You will remember the medical doctor on the boat was telling me how, one day, Grouard would be a large city. I wish to go further and declare it one now in spite of its small population, that is if you will accept with me the definition laid down by an ancient Jewish writer who defined a large city as a place in which "there are ten leisure men; if less than so, lo! it is a village."

No one seems to be working unless it be the Indians who are training their horses for the sports that are to take place the day after to-morrow, which sports will last for a week. This might be the leisurely land of the hyperboreans where there is everlasting spring and the inhabitants never toil or grow old—

"A land in the sun-light deep
Where golden gardens glow,
Where the winds of the north, becalmed in sleep,
Their conch-shells never blow."

The first men we meet are the civil-engineers. Nearly every one surveys here, and even the wild geese run lines along the sky. These engineers are pleasant-spoken men of proper spirit, who have been hammered into hardihood by work and weather. Nearly all of them invite you to eat in their camps: "Come over to my stamping-grounds," says a youth who looks like a walking pine-tree. There is no doubt in the world he is lonely for his women-folk whom we happen to know "down home," for when we accept he smiles and says "Heaven bless you endlessly!" He gave us a good supper, too, of hot and savoury food, and the coffee, though served in cups of unbelievable thickness, was undeniably nectar.

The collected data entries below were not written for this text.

Lemma slice_stands (l needle before after : list byte) : l = before ++ needle ++ after ->
  SwByteArray.slice l (SwByteArray.size before) (SwByteArray.size needle) = needle /\
  SwByteArray.size before + SwByteArray.size needle <= SwByteArray.size l.
Proof.
  intros ->. unfold SwByteArray.slice, SwByteArray.size. rewrite !Nat2Z.id, !length_app.
  rewrite drop_app_length, take_app_length. split; [done|lia].
Qed.

(** [indexOf]: the first occurrence, or none. *)
Lemma indexOf_first b l needle : repr b l -> SwByteArray.size l <= int_max ->
  first_at l needle 0 (indexOf (Some needle) b) \/
  indexOf (Some needle) b = -1 /\ forall before after, l <> before ++ needle ++ after.
Proof.
  intros Hr Hm. pose proof (r_size _ _ Hr) as Hs. pose proof (SwByteArray.size_nonneg needle).
  pose proof (r_fits _ _ Hr). pose proof (r_max _ _ Hr).
  unfold indexOf, indexOfData_. rewrite Hs.
  destruct (Z.ltb_spec (SwByteArray.size l) (SwByteArray.size needle)).
  { right. split; [done|]. intros before after E. apply slice_stands in E as [_ E].
    pose proof (SwByteArray.size_nonneg before). lia. }
  destruct (Z.eqb_spec (SwByteArray.size needle) 0) as [Hz|Hz].
  { left. split_and!; [lia|rewrite Hz; by destruct needle|lia]. }
  rewrite sub64_small by (unfold int_max in Hm; lia).
  destruct (search_spec b l needle (S (Z.to_nat (SwByteArray.size l - SwByteArray.size needle))) 0 Hr
    ltac:(lia) ltac:(lia) Hm) as [[Hn Hall]|Hf]; [right|by left].
  split; [done|]. intros before after E. apply slice_stands in E as [E1 E2].
  pose proof (SwByteArray.size_nonneg before). apply (Hall (SwByteArray.size before)); [lia|done].
Qed.

(** The contiguous view is a prefix, and not an empty one. *)
Lemma contiguous_prefix b l : repr b l ->
  contiguousData b = take (Z.to_nat (contiguousSize b)) l /\
  (l <> [] -> 0 < contiguousSize b <= SwByteArray.size l).
Proof.
  intros Hr. pose proof (r_size _ _ Hr) as Hs. pose proof (SwByteArray.size_nonneg l).
  pose proof (r_fits _ _ Hr). pose proof (r_max _ _ Hr). pose proof (r_head _ _ Hr) as Hh.
  unfold contiguousData, contiguousSize. rewrite Hs.
  destruct (Z.eqb_spec (SwByteArray.size l) 0) as [Hz|Hz].
  { split; [done|]. intros Hl. destruct l; [done|]. rewrite SwByteArray.size_cons in Hz.
    pose proof (SwByteArray.size_nonneg l). lia. }
  rewrite sub64_small by lia. split; [|lia].
  set (n := Z.min (SwByteArray.size l) (capacity b - m_head b)).
  apply list_eq. intros i. destruct (Z.lt_ge_cases (Z.of_nat i) n).
  - rewrite <- (Nat2Z.id i), lookup_slice, lookup_take_lt by lia.
    rewrite <- (r_bytes _ _ Hr) by lia. f_equal. f_equal. unfold place. zbool; lia.
  - rewrite !lookup_ge_None_2; [done|rewrite length_take; lia|].
    unfold SwByteArray.slice. rewrite length_take. lia.
Qed.

(** *** Histories *)

Inductive op :=
| Append (data : list byte) | Consume (n : Z) | Read (n : Z) | ReadInto (n : Z)
| ReadTo (destination : list byte) (n : Z) | Left (n : Z) | Mid (offset n : Z) | Index (i : Z)
| StartsWith (prefix : list byte) | ToByteArray | Size | Clear | Release | Reserve (n : Z).

Inductive answer := Done | Bytes (bs : list byte) | Counted (bs : list byte) (n : Z) | Number (z : Z) | Flag (f : bool).

Definition pure_answer {B} (f : B -> answer) (r : t -> result B) : M t answer :=
  b ← get; x ← of_result (r b); mret (f x).

Definition apply (o : op) : M t answer :=
  match o with
  | Append data => append data;; mret Done
  | Consume n => consume n;; mret Done
  | Read n => bs ← read n; mret (Bytes bs)
  | ReadInto n => '(bs, k) ← readInto n; mret (Counted bs k)
  | ReadTo d n => '(bs, k) ← readTo d n; mret (Counted bs k)
  | Left n => pure_answer Bytes (left n)
  | Mid o n => pure_answer Bytes (mid o n)
  | Index i => pure_answer Number (fun b => Ok (index i b))
  | StartsWith p => pure_answer Flag (fun b => Ok (startsWith p b))
  | ToByteArray => pure_answer Bytes toByteArray
  | Size => pure_answer Number (fun b => Ok (m_size b))
  | Clear => clear;; mret Done
  | Release => release;; mret Done
  | Reserve n => reserve n;; mret Done
  end.

(** What each operation promises, of the bytes held. *)
Definition promise (o : op) (l : list byte) : answer * list byte :=
  match o with
  | Append data => (Done, l ++ data)
  | Consume n => (Done, drop (Z.to_nat n) l)
  | Read n => (Bytes (take (Z.to_nat n) l), drop (Z.to_nat n) l)
  | ReadInto n => (Counted (take (Z.to_nat n) l) (Z.min n (SwByteArray.size l)), drop (Z.to_nat n) l)
  | ReadTo d n => (Counted (d ++ take (Z.to_nat n) l) (Z.min n (SwByteArray.size l)), drop (Z.to_nat n) l)
  | Left n => (Bytes (take (Z.to_nat n) l), l)
  | Mid o n => (Bytes (take (Z.to_nat n) (drop (Z.to_nat o) l)), l)
  | Index i => (Number (match l !! Z.to_nat i with Some x => b2z x | None => 0 end), l)
  | StartsWith p => (Flag (bool_decide (take (length p) l = p)), l)
  | ToByteArray => (Bytes l, l)
  | Size => (Number (SwByteArray.size l), l)
  | Clear | Release => (Done, [])
  | Reserve _ => (Done, l)
  end.

(** Sizes and offsets of type [std::size_t], storage within the address space. *)
Definition op_ok (o : op) : Prop :=
  match o with
  | Consume n | Read n | ReadInto n | ReadTo _ n | Left n | Index n => 0 <= n
  | Mid o n => 0 <= o /\ 0 <= n
  | Reserve n => 0 <= n <= 2 ^ 62
  | _ => True
  end.

Definition appended (o : op) : Z := match o with Append data => SwByteArray.size data | _ => 0 end.

(** An operation does what it promises, from any state. *)
Definition keeps (o : op) : Prop := forall b l,
  repr b l -> op_ok o -> SwByteArray.size l + appended o <= 2 ^ 62 ->
  exists b', apply o b = (Ok (promise o l).1, b') /\ repr b' (promise o l).2.

Lemma empty_repr head buffer : SwByteArray.size buffer <= 2 ^ 63 ->
  head = 0 -> repr (mk buffer head 0) [].
Proof.
  intros Hm ->. pose proof (SwByteArray.size_nonneg buffer).
  split; unfold capacity; simpl; try (unfold SwByteArray.size in *; simpl in *; lia).
Qed.

Lemma keeps_pure {B} (f : B -> answer) (r : t -> result B) (x : B) b :
  r b = Ok x -> pure_answer f r b = (Ok (f x), b).
Proof. intros H. unfold pure_answer. m_run. by rewrite H. Qed.

Lemma taken_count b l n : repr b l -> 0 <= n -> Z.min n (SwByteArray.size l) <> 0 ->
  copyTo_ (Z.min n (SwByteArray.size l)) b = Ok (take (Z.to_nat n) l).
Proof.
  intros Hr Hn H0. pose proof (SwByteArray.size_nonneg l).
  unfold copyTo_. rewrite (copyRangeTo_spec b l) by (done || lia). rewrite slice_take. f_equal.
  destruct (Z.le_ge_cases n (SwByteArray.size l)); [by rewrite Z.min_l|].
  rewrite Z.min_r by lia. unfold SwByteArray.size in *. rewrite !take_ge; [done|lia..].
Qed.

Lemma taken_none l n : 0 <= n -> Z.min n (SwByteArray.size l) = 0 ->
  take (Z.to_nat n) l = [] /\ drop (Z.to_nat n) l = l.
Proof.
  intros Hn H0. destruct (Z.eq_dec n 0) as [->|]; [done|].
  destruct l; [by rewrite take_nil, drop_nil|].
  rewrite SwByteArray.size_cons in H0. pose proof (SwByteArray.size_nonneg l). lia.
Qed.

Lemma min_consumed b l n : repr b l -> 0 <= n ->
  exists b', consume (Z.min n (SwByteArray.size l)) b = (Ok tt, b') /\ repr b' (drop (Z.to_nat n) l).
Proof.
  intros Hr Hn. pose proof (SwByteArray.size_nonneg l).
  destruct (consume_spec b l (Z.min n (SwByteArray.size l)) Hr ltac:(lia)) as (b' & Hb & Hr').
  exists b'. split; [done|].
  destruct (Z.le_ge_cases n (SwByteArray.size l)); [by rewrite Z.min_l in Hr'|].
  rewrite Z.min_r in Hr' by lia. revert Hr'. unfold SwByteArray.size in *. by rewrite !drop_ge by lia.
Qed.

Ltac keeps_reading n :=
  intros b l Hr Hn _; cbn [apply promise]; m_run; rewrite (r_size _ _ Hr);
  destruct (Z.eqb_spec (Z.min n (SwByteArray.size l)) 0) as [H0|H0];
    [destruct (taken_none l n Hn H0) as [-> ->]; exists b; rewrite ?app_nil_r, ?H0; by split|];
  m_run; rewrite (taken_count b l n Hr Hn H0);
  destruct (min_consumed b l n Hr Hn) as (b' & Hb & Hr'); rewrite Hb; exists b'; by split.

Lemma keeps_Read n : keeps (Read n).
Proof. unfold keeps, apply, read. keeps_reading n. Qed.

Lemma keeps_ReadInto n : keeps (ReadInto n).
Proof. unfold keeps, apply, readInto. keeps_reading n. Qed.

Lemma keeps_ReadTo d n : keeps (ReadTo d n).
Proof. unfold keeps, apply, readTo. keeps_reading n. Qed.

Lemma startsWith_spec b l p : repr b l -> startsWith p b = bool_decide (take (length p) l = p).
Proof.
  intros Hr. unfold startsWith. rewrite (r_size _ _ Hr).
  destruct (Z.ltb_spec (SwByteArray.size l) (SwByteArray.size p)) as [H|H].
  - rewrite bool_decide_false; [done|]. intros E. apply (f_equal length) in E.
    rewrite length_take in E. unfold SwByteArray.size in H. lia.
  - rewrite (matches_spec b l) by (done || lia). rewrite slice_take.
    unfold SwByteArray.size. by rewrite Nat2Z.id.
Qed.

Lemma toByteArray_spec b l : repr b l -> toByteArray b = Ok l.
Proof.
  intros Hr. pose proof (r_size _ _ Hr) as Hs. pose proof (SwByteArray.size_nonneg l).
  unfold toByteArray. rewrite Hs. destruct (Z.eqb_spec (SwByteArray.size l) 0).
  - destruct l; [done|]. rewrite SwByteArray.size_cons in *. pose proof (SwByteArray.size_nonneg l). lia.
  - unfold copyTo_. rewrite (copyRangeTo_spec b l) by (done || lia). by rewrite slice_whole.
Qed.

Afterwards, we walk into the village to get acquainted with the people thereof, and to secure lodgings. Over the doors of some of the shops there are signboards written in Cree, that is to say in syllabic symbols which look like the footprints of a huge bird.

We are accosted by a gentleman of the Bible Society who wishes to sell us copies of the New Testament, which book, he says, is lightly esteemed in the North. He asks me if I belong to my Creator, but I dissemble in that I have never been able to say God created me without distinct reservations. There are certain ugly and reproachful traits in my make up which it seems sacrilegious to attribute to the Deity. This colporteur has a keen, clean mind—any one can see that—and I like him for his childlike straightness of soul.

He is carrying copies of the gospels in the different Indian languages, but, so far, has sold but few. Doubtless the Indians think with that Mendizabel, the Prime Minister of Spain, who once said to George Borrow, "My good sir, it is not Bibles we want but rather guns and gunpowder."

The knowledge one picks up on a walk down the street is varied in character and throws a light on village life several hundred miles from a railway.

There are three churches here, also a pool-room and a moving picture show. It costs fifty cents to see the latter.